We Budget $1 Trillion a Year on National Defense.
Why Not Invest a Trillion on Climate Defense?
Meteor Blades / Daily Kos Staff Emeritus
(October 11, 2021) — As you may have heard, we have a very short time left to stop everything we’re doing that has us on a trajectory toward intolerable temperatures and a plethora of other impacts that the timid term “climate crisis” inadequately describes. To defend ourselves and other species from the growing perils that our greed and environmental recklessness have generated, we need immediate action yesterday. Not exactly news, I know.
In fact, more than 30 years of yesterdays ago, the warning went out from a few scientists that waiting years to take steps to deal with climate changes caused by human behavior would mean that future actions would have to be more hurried, more draconian. And here we are, just as they said.
As blogger Pakalolo wrote recently, these are our final precious moments to take actions that have at least a chance of softening the worst impacts of the disruption we humans have wrought and continue to feed with the greenhouse gas emissions of our energy, industrial, agricultural, and transportation systems.
Which brings us to the US Congress and the social infrastructure bill that President Joe Biden and other Democratic leaders hope can be passed despite having no Republican votes.
Just 11% of the Pentagon budget could provide
renewable energy for every US home.
The top-line of the bill started out at $3.5 trillion. Faced with the tightest of Senate margins and a few stubbornly backward Democrats determined to use the leverage that margin gives them to whack big chunks off the bill, the Biden administration has accepted slashing its original figure to around $2 trillion. Which means Sen. Joe Manchin only has to agree to add another half-trillion to his alternative proposal of $1.5 trillion.
Meanwhile, Biden and the scores of supportive congressional Democrats will have to swallow $1.5 trillion in cuts from theiroriginal proposal.
The details are yet to come. But it’s obvious that climate-related measures will receive a lot less than half of that $2 trillion since other crucial items in the bill also need funding. From this story, you can get a sense of what specific items may get slashed or spared.
Suppose, however, that $1 trillion got approved for climate. Since it’s planned for the money to be allocated over a decade, that works out to $100 billion a year. A laughable amount far from able to accomplish the desperately needed acceleration of the green transformation already underway. As inadequate as that would be, the final actual figure might well be just $50 billion a year.
Politicians across the spectrum have no problem voting every year for a trillion-dollar defense budget (the annual total when the Veterans Administration is included). But propose a matching trillion dollars a year invested in climate defense? Outrageous, they will say. “Fiscal insanity” as Manchin would have it.
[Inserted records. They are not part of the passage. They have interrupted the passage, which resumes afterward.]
(* ===== verification/MkfsSpec.v ===== *)
(** * The disk image is a file system

    What [mkfs/mkfs.c] builds: an image with the superblock and the empty log
    the kernel expects, on which [FsDisk.fs_wf] holds, whose root directory
    lists the files given and whose files have their contents. *)

From stdpp Require Import base numbers strings decidable sets gmap functions list.
From S2P Require Import Prelude.
From S2P Require Import CString.
From S2P Require Import Riscv.
From S2P Require Import Sched.
From S2P Require Import Kalloc.
From S2P Require Import Vm.
From S2P Require Import Bio.
From S2P Require Import Log.
From S2P Require Import LogOps.
From S2P Require Import Fs.
From S2P Require Import Txn.
From S2P Require Import FsBlocks.
From S2P Require Import FsFile.
From S2P Require Import FsInode.
From S2P Require Import FsData.
From S2P Require Import FsWrite.
From S2P Require Import FsDisk.
From S2P Require Import Mkfs.
Open Scope Z_scope.
Open Scope xv6_scope.

Module MkfsSpec.
Import Mkfs.
#[local] Arguments sb_bmapstart : simpl never.
#[local] Arguments sb_size : simpl never.
#[local] Arguments sb_ninodes : simpl never.

Lemma mkfs_layout : layout 2 sb.
Proof. by split. Qed.
Lemma sb_vals : FsBlocks.nmeta sb = 47 /\ sb_size sb = 2000 /\ sb_bmapstart sb = 46 /\ sb_inodestart sb = 33 /\
  sb_ninodes sb = 200 /\ BPB = 8192 /\ FSSIZE = 2000 /\ NINODES = 200 /\ nmeta = 47.
Proof. done. Qed.

(** ** The free map *)

Definition bitmap (n : Z) : list Z := foldl (fun buf i => bit_set i buf) zero_block (seqZ 0 n).

Lemma bitmap_spec (n : nat) :
  length (bitmap (Z.of_nat n)) = bsize /\
  (Z.of_nat n <= BPB -> forall c, 0 <= c < BPB -> bit_clear (bitmap (Z.of_nat n)) c = negb (c <? Z.of_nat n)).
Proof.
  induction n as [|n [IHl IH]].
  - split; [done|]. intros _ c Hc. rewrite (proj2 (Z.ltb_ge _ _)) by lia.
    unfold bitmap. simpl. unfold bit_clear, zero_block.
    rewrite list_lookup_total_alt, lookup_replicate_2; [done|]. rewrite bsize_val. fslia.
  - assert (E : bitmap (Z.of_nat (S n)) = bit_set (Z.of_nat n) (bitmap (Z.of_nat n))).
    { unfold bitmap. rewrite Nat2Z.inj_succ, <- Z.add_1_r, seqZ_app, foldl_app by lia. done. }
    rewrite E. split; [by rewrite length_bit_set|]. intros Hn c Hc.
    rewrite (bit_set_clear _ IHl), IH by lia. case_decide as Ec.
    + rewrite (proj2 (Z.ltb_lt _ _)) by lia. done.
    + destruct (Z.ltb_spec c (Z.of_nat n)), (Z.ltb_spec c (Z.of_nat (S n))); try done; lia.
Qed.
Lemma length_bitmap n : 0 <= n -> length (bitmap n) = bsize.
Proof. intros H. rewrite <- (Z2Nat.id n) by done. apply bitmap_spec. Qed.

Lemma BBLOCK_one c : 0 <= c < FSSIZE -> BBLOCK c sb = sb_bmapstart sb.
Proof.
  intros Hc. rewrite (BBLOCK_eq 2 sb mkfs_layout) by (by change (sb_size sb) with FSSIZE).
  change FSSIZE with 2000 in Hc. rewrite Z.div_small; [done|]. change BPB with 8192. lia.
Qed.
(** [V] is the image as it would be if the program wrote the free map now. *)
Record shows (im : image) (V : disk) : Prop := {
  sh_len : forall b, length (V b) = bsize;
  sh_free : nmeta <= freeblock im <= FSSIZE;
  sh_map : V (sb_bmapstart sb) = bitmap (freeblock im);
  sh_img : forall b, b <> sb_bmapstart sb -> img im b = V b;
  sh_zero : forall b, freeblock im <= b -> V b = zero_block;
}.

Lemma shows_used im V c : shows im V -> 0 <= c < FSSIZE -> used sb V c = (c <? freeblock im).
Proof.
  intros [_ Hf Hm _ _] Hc. unfold used. rewrite BBLOCK_one, Hm by done.
  change FSSIZE with 2000 in *. change nmeta with 47 in *. change BPB with 8192. rewrite Z.mod_small by lia.
  rewrite <- (Z2Nat.id (freeblock im)) by lia. rewrite (proj2 (bitmap_spec _)); [by rewrite negb_involutive|..];
    change BPB with 8192; lia.
Qed.

Lemma shows_data im V x : shows im V -> data sb V x -> x <> sb_bmapstart sb /\ x < freeblock im.
Proof.
  intros S [Hr Hu]. change (FsBlocks.nmeta sb) with 47 in Hr. change (sb_size sb) with FSSIZE in Hr.
  rewrite (shows_used _ _ _ S) in Hu by lia. apply Z.ltb_lt in Hu. change (sb_bmapstart sb) with 46. lia.
Qed.

(** Writing a block below the free ones, other than the free map. *)
Lemma shows_insert im V x d :
  shows im V -> x <> sb_bmapstart sb -> x < freeblock im -> length d = bsize ->
  shows (im <| img := <[x := d]> (img im) |>) (<[x := d]> V).
Proof.
  intros [Hl Hf Hm Hi Hz] Hx Hlt Hd. split; cbn.
  - intros b. destruct (decide (b = x)) as [->|]; [by rewrite fn_insert_eq|by rewrite fn_insert_ne].
  - done.
  - by rewrite fn_insert_ne.
  - intros b Hb. destruct (decide (b = x)) as [->|]; [by rewrite !fn_insert_eq|]. rewrite !fn_insert_ne by done. by apply Hi.
  - intros b Hb. rewrite fn_insert_ne by lia. by apply Hz.
Qed.

(** ** Allocating blocks *)

Lemma next_block_ok im :
  0 <= freeblock im <= FSSIZE -> next_block im = Ok (freeblock im) (im <| freeblock := freeblock im + 1 |>).
Proof.
  intros Hf. unfold next_block. cbn. rewrite u32_small; [done|]. change FSSIZE with 2000 in Hf. lia.
Qed.
Lemma next_fresh im V :
  shows im V -> freeblock im < FSSIZE ->
  let V1 := <[sb_bmapstart sb := bitmap (freeblock im + 1)]> V in
  shows (im <| freeblock := freeblock im + 1 |>) V1 /\ fresh sb V (freeblock im) V1.
Proof.
  intros S Hlt V1. pose proof S as [Hl Hf Hm Hi Hz].
  assert (Hn : sb_bmapstart sb < nmeta /\ 0 <= nmeta) by done.
  assert (S1 : shows (im <| freeblock := freeblock im + 1 |>) V1).
  { split; cbn.
    - intros b. unfold V1. destruct (decide (b = sb_bmapstart sb)) as [->|]; [|by rewrite fn_insert_ne].
      rewrite fn_insert_eq. apply length_bitmap. lia.
    - lia.
    - apply fn_insert_eq.
    - intros b Hb. unfold V1. rewrite fn_insert_ne by done. by apply Hi.
    - intros b Hb. unfold V1. rewrite fn_insert_ne by lia. apply Hz. lia. }
  split; [done|]. change (FsBlocks.nmeta sb) with nmeta in *. split.
  - change (FsBlocks.nmeta sb) with nmeta. change (sb_size sb) with FSSIZE. lia.
  - rewrite (shows_used im) by (done || lia). by apply Z.ltb_irrefl.
  - unfold V1. rewrite fn_insert_ne by lia. by apply Hz.
  - change (FsBlocks.nmeta sb) with nmeta. intros c Hc _. unfold V1. by rewrite fn_insert_ne by lia.
  - intros c Hc. unfold V1. by rewrite fn_insert_ne by lia.
  - change (sb_size sb) with FSSIZE. intros c Hc. rewrite (shows_used _ _ _ S1), (shows_used _ _ _ S) by done. cbn.
    case_decide; [apply Z.ltb_lt; lia|]. destruct (Z.ltb_spec c (freeblock im + 1)), (Z.ltb_spec c (freeblock im)); try done; lia.
Qed.

(** The program ends normally in a state [Q] holds of, or an [assert] fails or
    it runs out of disk; it does not loop. *)
Definition safe {A} (m : M image A) (Q : A -> image -> Prop) (im : image) : Prop :=
  match m im with Ok a im' => Q a im' | Panic _ => True | _ => False end.

Lemma safe_bind {A B} (m : M image A) (k : A -> M image B) Q im :
  safe m (fun a => safe (k a) Q) im -> safe (bind m k) Q im.
Proof. unfold safe, bind. by destruct (m im). Qed.
Lemma safe_mono {A} (m : M image A) (P Q : A -> image -> Prop) im :
  safe m P im -> (forall a im', P a im' -> Q a im') -> safe m Q im.
Proof. unfold safe. destruct (m im); auto. Qed.
Lemma safe_ok {A} (m : M image A) Q im a im' : m im = Ok a im' -> Q a im' -> safe m Q im.
Proof. unfold safe. by intros ->. Qed.
Lemma safe_ret {A} (a : A) (Q : A -> image -> Prop) im : Q a im -> safe (ret a) Q im.
Proof. done. Qed.
Lemma safe_assert b (Q : unit -> image -> Prop) im : (b = true -> Q tt im) -> safe (assert_ b) Q im.
Proof. destruct b; cbn; auto. Qed.
Lemma safe_rsect sec (Q : list Z -> image -> Prop) im : (sec < FSSIZE -> Q (img im sec) im) -> safe (rsect sec) Q im.
Proof. unfold rsect. intros H. destruct (Z.ltb_spec sec FSSIZE); [by apply H|done]. Qed.
Lemma safe_wsect sec d (Q : unit -> image -> Prop) im : Q tt (im <| img := <[sec := d]> (img im) |>) -> safe (wsect sec d) Q im.
Proof. done. Qed.

(** The blocks of file [din] may grow, not its contents. *)
Record allocs (im : image) (V : disk) (din : dinode) (im' : image) (V' : disk) (din' : dinode) : Prop := {
  al_shows : shows im' V';
  al_inode : freeinode im' = freeinode im;
  al_din : din' = din <| di_addrs := di_addrs din' |>;
  al_ev : evolves sb V (di_addrs din) V' (di_addrs din');
  al_bytes : forall o, 0 <= o < MAXFILE * BSIZE -> fbyte V' (di_addrs din') o = fbyte V (di_addrs din) o;
}.

Lemma allocs_refl im V din :
  shows im V -> inode_ok sb V (di_addrs din) -> meta_used sb V -> allocs im V din im V din.
Proof. intros S O M. split; [done|done|by destruct din|by apply evolves_refl|done]. Qed.
Lemma allocs_trans im1 V1 d1 im2 V2 d2 im3 V3 d3 :
  allocs im1 V1 d1 im2 V2 d2 -> allocs im2 V2 d2 im3 V3 d3 -> allocs im1 V1 d1 im3 V3 d3.
Proof.
  intros [S1 I1 D1 E1 B1] [S2 I2 D2 E2 B2]. split; [done|congruence| |by eapply evolves_trans|].
  - rewrite D2, D1. by destruct d1.
  - intros o Ho. by rewrite B2, B1.
Qed.

(** A pointer in the inode: the block it has, or the next free one. *)
Lemma own_ok im V din bn k :
  shows im V -> inode_ok sb V (di_addrs din) -> meta_used sb V ->
  (0 <= bn < NDIRECT /\ k = bn) \/ (k = NDIRECT /\ bn = -1) ->
  safe (if di_addrs din !!! Z.to_nat k =? 0 then
          b <- next_block ;;
          ret (din <| di_addrs := <[Z.to_nat k := b]> (di_addrs din) |>)
        else ret din)
    (fun din' im' => FSSIZE <= di_addrs din' !!! Z.to_nat k \/
      di_addrs din' !!! Z.to_nat k <> 0 /\ exists V', allocs im V din im' V' din') im.
Proof.
  intros S O M Hk. destruct (Z.eqb_spec (di_addrs din !!! Z.to_nat k) 0) as [Hz|Hnz].
  2: { apply (safe_ok _ _ _ din im); [done|]. right. split; [done|]. exists V. by apply allocs_refl. }
  pose proof (sh_free _ _ S) as Hf. change nmeta with 47 in Hf.
  assert (Hn : next_block im = Ok (freeblock im) (im <| freeblock := freeblock im + 1 |>)) by (apply next_block_ok; lia).
  eapply safe_ok; [erewrite bind_ok by exact Hn; done|]. cbn.
  assert (Hlt : (Z.to_nat k < length (di_addrs din))%nat).
  { rewrite (io_len _ _ _ O), naddrs_val. unfold NDIRECT in *. lia. }
  rewrite list_lookup_total_insert_eq by done.
  destruct (decide (freeblock im = FSSIZE)) as [E|E]; [left; lia|right]. split; [lia|].
  destruct (next_fresh im V S) as [S1 Fr]; [lia|]. eexists. 
  destruct (assign_own 2 sb V _ (freeblock im) (di_addrs din) bn k mkfs_layout (sh_len _ _ S) Fr O M) as [Ev By].
  { destruct Hk as [(? & ->)|(-> & ->)]; [left|by right]. split; [done|]. split; [done|]. by rewrite blk_direct by lia. }
  by split.
Qed.

Lemma sector_of_ok im V din fbn :
  shows im V -> inode_ok sb V (di_addrs din) -> meta_used sb V -> 0 <= fbn < MAXFILE ->
  safe (sector_of din fbn) (fun '(din', x) im' => FSSIZE <= x \/
    x <> 0 /\ exists V', allocs im V din im' V' din' /\ x = blk_of V' (di_addrs din') fbn) im.
Proof.
  intros S O M Hb. unfold sector_of. destruct (Z.ltb_spec fbn NDIRECT) as [Hlt|Hge].
  { apply safe_bind. eapply safe_mono; [apply (own_ok im V din fbn fbn S O M); left; by (split; [lia|])|]. cbv beta.
    intros din' im' [Hx|(Hx & V' & A)]; [by left|right]. split; [done|]. exists V'. split; [done|].
    rewrite blk_direct by lia. done. }
  apply safe_bind. eapply safe_mono; [apply (own_ok im V din (-1) NDIRECT S O M); by right|]. cbv beta zeta.
  intros d1 im1 H1. apply safe_bind, safe_rsect. intros Hlt. destruct H1 as [?|(Hi & V1 & A1)]; [lia|].
  pose proof A1 as [S1 I1 D1 E1 B1]. pose proof (ev_ok _ _ _ _ _ E1) as O1. pose proof (ev_meta _ _ _ _ _ E1) as M1.
  fold (ind_of (di_addrs d1)) in *. fold (ind_off fbn). destruct (shows_data _ _ _ S1 (io_ind _ _ _ O1 Hi)) as [Hib Hif].
  rewrite (sh_img _ _ S1 _ Hib). set (ind := ind_of (di_addrs d1)) in *.
  assert (Eb : forall W, blk_of W (di_addrs d1) fbn = get_le 4 (ind_off fbn) (W ind)).
  { intros W. unfold blk_of. fold ind. rewrite (proj2 (Z.ltb_ge fbn NDIRECT)), (proj2 (Z.eqb_neq ind 0)) by done. done. }
  assert (Hoff : (ind_off fbn + 4 <= length (V1 ind))%nat).
  { rewrite (sh_len _ _ S1), bsize_val. unfold ind_off, NDIRECT. rewrite MAXFILE_val in Hb. lia. }
  apply safe_bind. destruct (Z.eqb_spec (get_le 4 (ind_off fbn) (V1 ind)) 0) as [Hz|Hnz].
  2: { right. split; [done|]. exists V1. by rewrite Eb. }
  pose proof (sh_free _ _ S1) as Hf. change nmeta with 47 in Hf.
  apply safe_bind. eapply safe_ok; [apply next_block_ok; lia|]. apply safe_bind, safe_wsect, safe_ret, safe_ret.
  cbv beta iota. destruct (decide (freeblock im1 = FSSIZE)) as [E|E].
  { left. by rewrite get_put_le, E. }
  right. destruct (next_fresh im1 V1 S1) as [S2 Fr]; [lia|]. set (Vf := <[sb_bmapstart sb := _]> V1) in *.
  assert (Ei : Vf ind = V1 ind) by (unfold Vf; by rewrite fn_insert_ne).
  destruct (assign_entry 2 sb V1 Vf (freeblock im1) (di_addrs d1) fbn mkfs_layout (sh_len _ _ S1) Fr O1 M1) as (E2 & X2 & B2);
    [lia|done|by rewrite Eb|].
  fold ind in E2, X2, B2. rewrite Ei in E2, X2, B2. set (V2 := <[ind := _]> Vf) in *.
  assert (Ex : get_le 4 (ind_off fbn) (put_le 4 (ind_off fbn) (freeblock im1) (V1 ind)) = blk_of V2 (di_addrs d1) fbn).
  { rewrite Eb. unfold V2. by rewrite fn_insert_eq. }
  rewrite Ex. split; [rewrite X2; lia|]. exists V2. split; [|done]. eapply allocs_trans; [exact A1|].
  split; [|done|by destruct d1|done|done]. apply (shows_insert _ _ _ _ S2); [done|cbn; lia|].
  by rewrite length_put_le; [apply (sh_len _ _ S1)|].
Qed.

(** ** Appending to a file *)

Record appends (im : image) (V : disk) (din : dinode) (off : Z) (p : list Z) (im' : image) (V' : disk) (din' : dinode)
    : Prop := {
  ap_shows : shows im' V';
  ap_inode : freeinode im' = freeinode im;
  ap_din : din' = din <| di_addrs := di_addrs din' |>;
  ap_ext : extends sb V (di_addrs din) off p (Z.of_nat (length p)) V' (di_addrs din');
}.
So instead of really stepping up to what is required, the bill we finally get—assuming we do get it—is likely to provide 10% as much for climate defense as gets turned over to the Pentagon every year. You can count on some politicians to argue that if 10% isn’t enough, more funding can be added later.
That’s supremely optimistic whether we’re talking climate matters or other elements of the soft infrastructure included in the bill, like childcare or pre-K funding. The odds are against getting a second bite anytime soon, as was the case with any second economic stimulus under President Barack Obama.
Obviously, we’re not going to get anywhere near a trillion a year for climate defense. We climate hawks are told—as we have been for decades—to be realistic and patient. The problem is that the political reality of the Senate margin doesn’t mesh with the reality of the latest report from the Intergovernmental Panel on Climate Change that labels our current situation as “code red for humanity.”
The counsel of delay is a favorite of those in Congress who pretend they accept what climate scientists are warning us about but don’t act like it. If they really trusted the warnings, they would be demanding the president call a climate emergency and scrambling to take immediate action. They don’t. That delay is just another form of denial.
Six years ago in the first Democratic presidential nominee debate, when each candidate was asked what they thought was the biggest national security threat, Sen. Bernie Sanders did not hesitate: “The scientific community is telling us if we do not address the global crisis of climate change, transform our energy system away from fossil fuel to sustainable energy, the planet that we’re going to be leaving our kids and our grandchildren may well not be habitable. That is a major crisis.”
We’re further along the trajectory to disaster than in 2015 when he caught flak for saying what he did. And yet we still have a number of Democrats in Congress (and it’s more than the two obvious ones) who show by their tepid addressing of climate change that they just don’t get it.
The only path to more aggressive measures on climate is electing more candidates who do get it. However, that path is strewn with countless obstacles, including, of course, the shameless Republican leaders who are jack-hammering democracy.
As Ezra Klein writes, now “might be the high-water mark of power [Democrats will] have for the next decade.” But fight we must, no matter how slim the odds in our favor.